Towards the end of May this year, markets showed mixed reaction to the monetary board’s decision to bring down by another percentage point the deposit requirement of banks — or the portion of depositors’ balances that banks are asked to keep idle in the BSP’s vaults as reserves.
This RRR cut is the second slash since BSP governor Nestor Espenilla Jr took office in July 2017. Each cut is estimated to release P90 billion worth of liquidity into the local cash stream.
The BSP’s seeming eagerness to consistently bring down the banks’ idle funds has been lauded by the big guns in the lending sector, saying the RRR cut will enable borrowers to have “access to more sources of funds and more efficient cost of borrowing that is expected to propel more economic activity in the country.”
However, a number of local and international economists raised concerns that more money pumped in the cash stream bears risk of stoking inflationary pressures upward, as textbook economics show.

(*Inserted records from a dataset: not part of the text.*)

(** Chain two parts of a call. *)
Lemma tp_ok_then x owe u c c1 c2 :
  tp_ok r x nothing 0 c c1 -> (tp_armed_but x c1 -> tp_ok r x owe u c1 c2) -> tp_ok r x owe u c c2.
Proof.
  intros H1 H2. eapply tp_ok_trans; [exact H1|apply H2; by eapply tp_ok_armed|intros i; unfold nothing; lia|lia].
Qed.
Lemma tp_ok_after x owe u c c1 c2 :
  tp_ok r x owe u c c1 -> (tp_armed_but x c1 -> tp_ok r x nothing 0 c1 c2) -> tp_ok r x owe u c c2.
Proof.
  intros H1 H2. eapply tp_ok_trans; [exact H1|apply H2; by eapply tp_ok_armed|intros i; unfold nothing; lia|lia].
Qed.

Section Callbacks.
Context (app : tp_event -> ctx -> ctx).
Hypothesis app_good : forall e, tp_good (app e).

Lemma tp_fire_note_good e c :
  tp_armed c -> match e with TpStat _ _ _ | TpDone _ => False | _ => True end -> tp_ok r None nothing 0 c (tp_fire app e c).
Proof. intros Ha He. eapply tp_ok_then; [by apply tp_ok_note|]. intros H. by apply app_good. Qed.

Lemma tp_notify_good : tp_good (tp_notify_frame_available app).
Proof.
  intros c Ha. unfold tp_notify_frame_available. set (c1 := if tp_has_available c then _ else c).
  assert (H1 : tp_ok r None nothing 0 c c1) by (unfold c1; case_if; [by apply tp_fire_note_good|by apply tp_ok_refl]).
  eapply tp_ok_then; [exact H1|]. intros Ha1. case_if; [|by apply tp_ok_refl].
  eapply tp_ok_then; [|intros A; by apply tp_ok_note]. by apply tp_ok_fields.
Qed.

(** A slot being dropped that was live is told to the application. *)
Lemma tp_done_dropped_ok i c :
  tp_armed c -> tp_stat (tp_at c i) = TX_FRAME_DROPPED -> tp_has_done c = true -> tp_done_called (tp_at c i) = false ->
  tp_ok r None (fun j => - one i j) 0 c (tp_done_dropped app i c).
Proof.
  intros Ha Hs Hd Hc. unfold tp_done_dropped. rewrite Hd, Hc. cbn [negb andb].
  set (c1 := tp_upd _ _ c). assert (H1 : tp_ok r None nothing 0 c c1) by (apply tp_ok_upd; auto).
  eapply tp_ok_then; [exact H1|]. intros A1. assert (S1 : tp_stat (tp_at c1 i) = TX_FRAME_DROPPED) by (by eapply tp_ok_pin).
  set (c2 := tp_fire app (TpDone i) c1).
  assert (H2 : tp_ok r None (fun j => - one i j) 0 c1 c2).
  { eapply tp_ok_after; [by apply tp_ok_told|]. intros A2. by apply app_good. }
  eapply tp_ok_after; [exact H2|]. intros A2. apply tp_ok_upd; [done|done|]. right. left. by eapply tp_ok_pin.
Qed.

Lemma tp_ok_ignore owe c c' : tp_has_done c = false -> tp_ok r None owe 0 c c' -> forall owe', tp_ok r None owe' 0 c c'.
Proof. intros Hd [t []] owe'. exists t. split; try done. congruence. Qed.

Lemma tp_late_ok i c :
  tp_armed c -> tp_stat (tp_at c i) = tx_sendable md_codec -> tp_ok r None nothing 0 c (tp_if_frame_late app i c).2.
Proof.
  intros Ha Hs. unfold tp_if_frame_late. case_if; [by apply tp_ok_refl|]. clear E. cbn [snd].
  set (c1 := if md_counts then _ else c <| tp_stat_drop_frame ::= _ |>).
  assert (E1 : tp_ok r None nothing 0 c c1 /\ tp_framebuffs c1 = tp_framebuffs c).
  { unfold c1. destruct md_counts; (split; [by apply tp_ok_fields|done]). }
  destruct E1 as [H1 F1]. assert (A1 : forall j, tp_at c1 j = tp_at c j) by (intros j; unfold tp_at; by rewrite F1). clearbody c1.
  destruct (tx_sendable_live md_codec) as (Hl & Hd & Hf).
  assert (Hi : (i < length (tp_framebuffs c1))%nat) by (rewrite F1; by eapply tp_range).
  assert (Hc : tp_done_called (tp_at c i) = false) by (apply Ha; [done|]; by rewrite ?Hs, ?Es).
  set (c2 := tp_set_stat i TX_FRAME_DROPPED c1).
  assert (H2 : tp_ok r None (one i) 0 c c2).
  { eapply tp_ok_then; [exact H1|]. intros A. apply (tp_ok_take r i TX_FRAME_DROPPED c1); [done|by rewrite A1|by left]. }
  assert (S2 : tp_stat (tp_at c2 i) = TX_FRAME_DROPPED) by (by apply tp_stat_set_eq).
  assert (C2 : tp_done_called (tp_at c2 i) = false).
  { change (tp_at c2 i) with (tp_at (tp_upd i (fun fb => fb <| tp_stat := TX_FRAME_DROPPED |>) c1) i).
    rewrite tp_at_upd_eq by done. by rewrite A1. }
  pose proof (tp_ok_armed _ _ _ _ _ _ H2) as A2. set (c3 := tp_done_dropped app i c2).
  assert (H3 : tp_ok r None nothing 0 c c3 /\ tp_stat (tp_at c3 i) = TX_FRAME_DROPPED).
  { destruct (tp_has_done c2) eqn:Ed.
    - pose proof (tp_done_dropped_ok i c2 A2 S2 Ed C2) as H3. split; [|by eapply tp_ok_pin].
      eapply tp_ok_trans; [exact H2|exact H3|intros j; unfold nothing; lia|done].
    - unfold c3, tp_done_dropped. rewrite Ed. cbn [andb]. split; [|done].
      eapply tp_ok_ignore; [|exact H2]. by rewrite <- (tp_ok_done _ _ _ _ _ _ H2). }
  destruct H3 as [H3 S3]. clearbody c3. set (c4 := if tp_has_late c3 then _ else c3).
  assert (H4 : tp_ok r None nothing 0 c3 c4).
  { pose proof (tp_ok_armed _ _ _ _ _ _ H3). unfold c4. case_if; [by apply tp_fire_note_good|by apply tp_ok_refl]. }
  assert (S4 : tp_stat (tp_at c4 i) = TX_FRAME_DROPPED) by (by eapply tp_ok_pin).
  assert (H5 : tp_ok r None nothing 0 c c4) by (eapply tp_ok_then; [exact H3|by intros _]). clearbody c4.
  eapply tp_ok_then; [|intros A; by apply tp_notify_good].
  assert (Hi4 : (i < length (tp_framebuffs c4))%nat) by (rewrite (tp_ok_len _ _ _ _ _ _ H5), <- F1; done).
  eapply (tp_ok_close r i); [|by rewrite Hs|rewrite tp_stat_set_eq by done; by intros []].
  eapply tp_ok_then; [by apply tp_ok_open, H5|]. intros A. apply (tp_ok_stat r (Some i) i TX_FRAME_DROPPED TX_FRAME_FREE c4); auto.
Qed.

Lemma tp_pick_loop_ok fuel n c : tp_armed c -> tp_ok r None nothing 0 c (tp_pick_loop app fuel n c).2.
Proof.
  revert n c. induction fuel as [|fuel IH]; intros n c Ha; cbn [tp_pick_loop]; [by apply tp_ok_refl|].
  destruct (tp_newest_available c (tx_sendable md_codec)) as [i|] eqn:Ei; [|by apply tp_ok_refl].
  case_if; [by apply tp_ok_refl|]. pose proof (tp_late_ok i c Ha (tp_newest_some _ _ _ Ei)) as H1.
  destruct (tp_if_frame_late app i c) as [[|] c1]; [|done]. eapply tp_ok_then; [exact H1|]. apply IH.
Qed.

Lemma tp_next_good race meta : tp_good race -> tp_good (fun c => (tp_next_frame app race meta c).2).
Proof.
  intros Hrace c Ha. unfold tp_next_frame. case_if; [by apply tp_ok_refl|].
  pose proof (tp_pick_loop_ok TX_PICK_FUEL 0 c Ha) as H1. destruct (tp_pick_loop app TX_PICK_FUEL 0 c) as [[i|] c1]; cbn [snd] in H1.
  - assert (H2 : tp_ok r None nothing 0 c (race c1)) by (eapply tp_ok_then; [exact H1|apply Hrace]).
    destruct (tp_is (tx_sendable md_codec) (race c1) i) eqn:Es; cbn [negb snd]; [|done]. apply bool_decide_eq_true in Es.
    eapply tp_ok_then; [exact H2|]. intros A2. apply (tp_ok_take r i TX_FRAME_IN_TRANSMITTING (race c1)); auto.
  - cbn [snd]. eapply tp_ok_then; [exact H1|]. intros A1. case_if; [|by apply tp_ok_refl].
    case_match; [by apply tp_notify_good|by apply tp_ok_refl].
Qed.

Lemma tp_done_good freed i meta :
  tp_good freed -> tp_good (tp_when_sending i (fun c => (tp_frame_done app freed i meta c).2)).
Proof.
  intros Hfreed c Ha. unfold tp_when_sending. destruct (tp_is TX_FRAME_IN_TRANSMITTING c i) eqn:Es; [|by apply tp_ok_refl].
  apply bool_decide_eq_true in Es. assert (Hc : tp_done_called (tp_at c i) = false) by (apply Ha; [done|]; by rewrite ?Hs, ?Es).
  assert (Hi : (i < length (tp_framebuffs c))%nat) by (by eapply tp_range).
  unfold tp_frame_done. set (c1 := tp_upd i _ c).
  assert (E1 : tp_at c1 i = tp_at c i <| tp_frame ::= md_sent (tp_media c) meta |>) by (by apply tp_at_upd_eq).
  rewrite E1. cbn [tp_done_called modify_field]. rewrite Hc. cbn [negb]. rewrite andb_true_r. change (tp_has_done c1) with (tp_has_done c).
  set (c2 := if tp_has_done c then tp_upd i _ c1 else c1).
  assert (H2 : tp_ok r (Some i) nothing 0 c c2).
  { eapply (tp_ok_then (Some i) _ _ c c1); [apply tp_ok_upd; [by apply tp_armed_weaken|done|by left]|]. intros A1. unfold c2.
    case_if; [|by apply tp_ok_refl]. apply tp_ok_upd; auto. }
  assert (S2 : tp_stat (tp_at c2 i) = TX_FRAME_IN_TRANSMITTING).
  { unfold c2. case_if; [rewrite tp_at_upd_eq by (cbn; by rewrite length_alter); cbn|]; by rewrite E1. }
  assert (Hi2 : (i < length (tp_framebuffs c2))%nat) by (by rewrite (tp_ok_len _ _ _ _ _ _ H2)).
  unfold tp_is. rewrite bool_decide_eq_true_2 by done. set (c3 := tp_set_stat i TX_FRAME_FREE c2).
  assert (H3 : tp_ok r None (one i) 1 c c3).
  { eapply (tp_ok_close r i); [|congruence|unfold c3; rewrite tp_stat_set_eq by done; by intros []].
    eapply tp_ok_then; [exact H2|]. intros A. apply (tp_ok_stat r (Some i) i TX_FRAME_IN_TRANSMITTING TX_FRAME_FREE c2); auto. }
  assert (H4 : tp_ok r None (one i) 1 c (freed c3)) by (eapply tp_ok_after; [exact H3|apply Hfreed]).
  clearbody c3. set (c5 := if tp_has_done c then tp_fire app (TpDone i) (freed c3) else freed c3).
  assert (H5 : tp_ok r None nothing 1 c c5).
  { unfold c5. destruct (tp_has_done c) eqn:Ed.
    - eapply (tp_ok_trans r None (one i) 1 (fun j => - one i j) 0); [exact H4| |intros j; unfold nothing; lia|done].
      eapply tp_ok_after; [apply tp_ok_told; by eapply tp_ok_armed|]. apply app_good.
    - destruct H4 as [t []]. exists t. split; try done. congruence. }
  cbn [Z.eqb andb snd]. clearbody c5. eapply tp_ok_then; [|apply tp_notify_good].
  eapply (tp_ok_trans r None nothing 1 nothing (-1)); [exact H5| |done|done].
  pose proof (tp_ok_armed _ _ _ _ _ _ H5) as A5. destruct md_counts eqn:Ek.
  - apply tp_ok_same; try done. intros _ _. cbn. unfold u64. rewrite Z.add_mod_idemp_l by lia. f_equal. lia.
  - apply tp_ok_same; try done. intros _ Hk. congruence.
Qed.

End Callbacks.

(** What a claim leaves: a slot in the hands of the call. *)
Definition tp_claimed (c : ctx) (res : option nat * ctx) : Prop :=
  match res with
  | (None, c') => tp_ok r None nothing 0 c c'
  | (Some i, c') => tp_ok r (Some i) nothing 0 c c' /\ tp_stat (tp_at c' i) = TX_FRAME_IN_USER /\ tp_stat (tp_at c i) <> TX_FRAME_DROPPED
  end.

Lemma tp_claim_take i c c1 :
  tp_ok r None nothing 0 c c1 -> (i < length (tp_framebuffs c1))%nat -> tp_stat (tp_at c1 i) = TX_FRAME_FREE ->
  tp_claimed c (Some i, tp_set_stat i TX_FRAME_IN_USER c1).
Proof.
  intros H Hi Hs. split; [|split; [by apply tp_stat_set_eq|]].
  - eapply tp_ok_then; [by apply tp_ok_open, H|]. intros A.
    apply (tp_ok_stat r (Some i) i TX_FRAME_FREE TX_FRAME_IN_USER c1); auto.
  - intros Hd. rewrite (tp_ok_pin _ _ _ _ _ _ i H) in Hs; done.
Qed.

Lemma tp_claimed_then c c1 res : tp_ok r None nothing 0 c c1 -> (tp_armed c1 -> tp_claimed c1 res) -> tp_claimed c res.
Proof.
  intros H1 H2. specialize (H2 (tp_ok_armed _ _ _ _ _ _ H1)). destruct res as [[i|] c2]; cbn [tp_claimed] in *.
  - destruct H2 as (H2 & Hs & Hd). split; [|split; [done|]].
    + eapply tp_ok_then; [by apply tp_ok_open, H1|by intros _].
    + intros Hc. apply Hd. by eapply tp_ok_pin.
  - by eapply tp_ok_then.
Qed.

Espenilla said while cuts have already been enough for the year, there will be more to come next year to fulfill their goal of a single digit RRR in the medium term.
“This initiative can resume next year just as inflation returns to target based on our forecast. The goal of achieving single digit RRR by the end of my term is therefore quite attainable without sacrificing effective monetary control,” Espenilla told reporters.
Meanwhile, other economic managers also welcomed IMF’s assessment of the Philippines, where the global monetary authority retained its 6.7 percent growth forecast for the country this year.
“The IMF’s latest findings further underscore the urgency and importance of pursuing, with greater vigor, the administration’s economic agenda for sustained high growth and financial inclusion,” Department of Finance (DoF) Secretary Carlos Dominguez III said
“There will be no letup in the government’s policy of aggressive spending on infrastructure and human capital development while maintaining fiscal prudence, in step with President Rodrigo Duterte’s vision of reducing poverty incidence to 14 percent and transforming the economy into an upper middle-income one by 2022,” he added.
“The fiscal policy of the Philippines will continue to be prudent, sustainable, and supportive of our investments in public infrastructure and human capital development,” Department of Budget and Management Secretary Benjamin E. Diokno meanwhile said.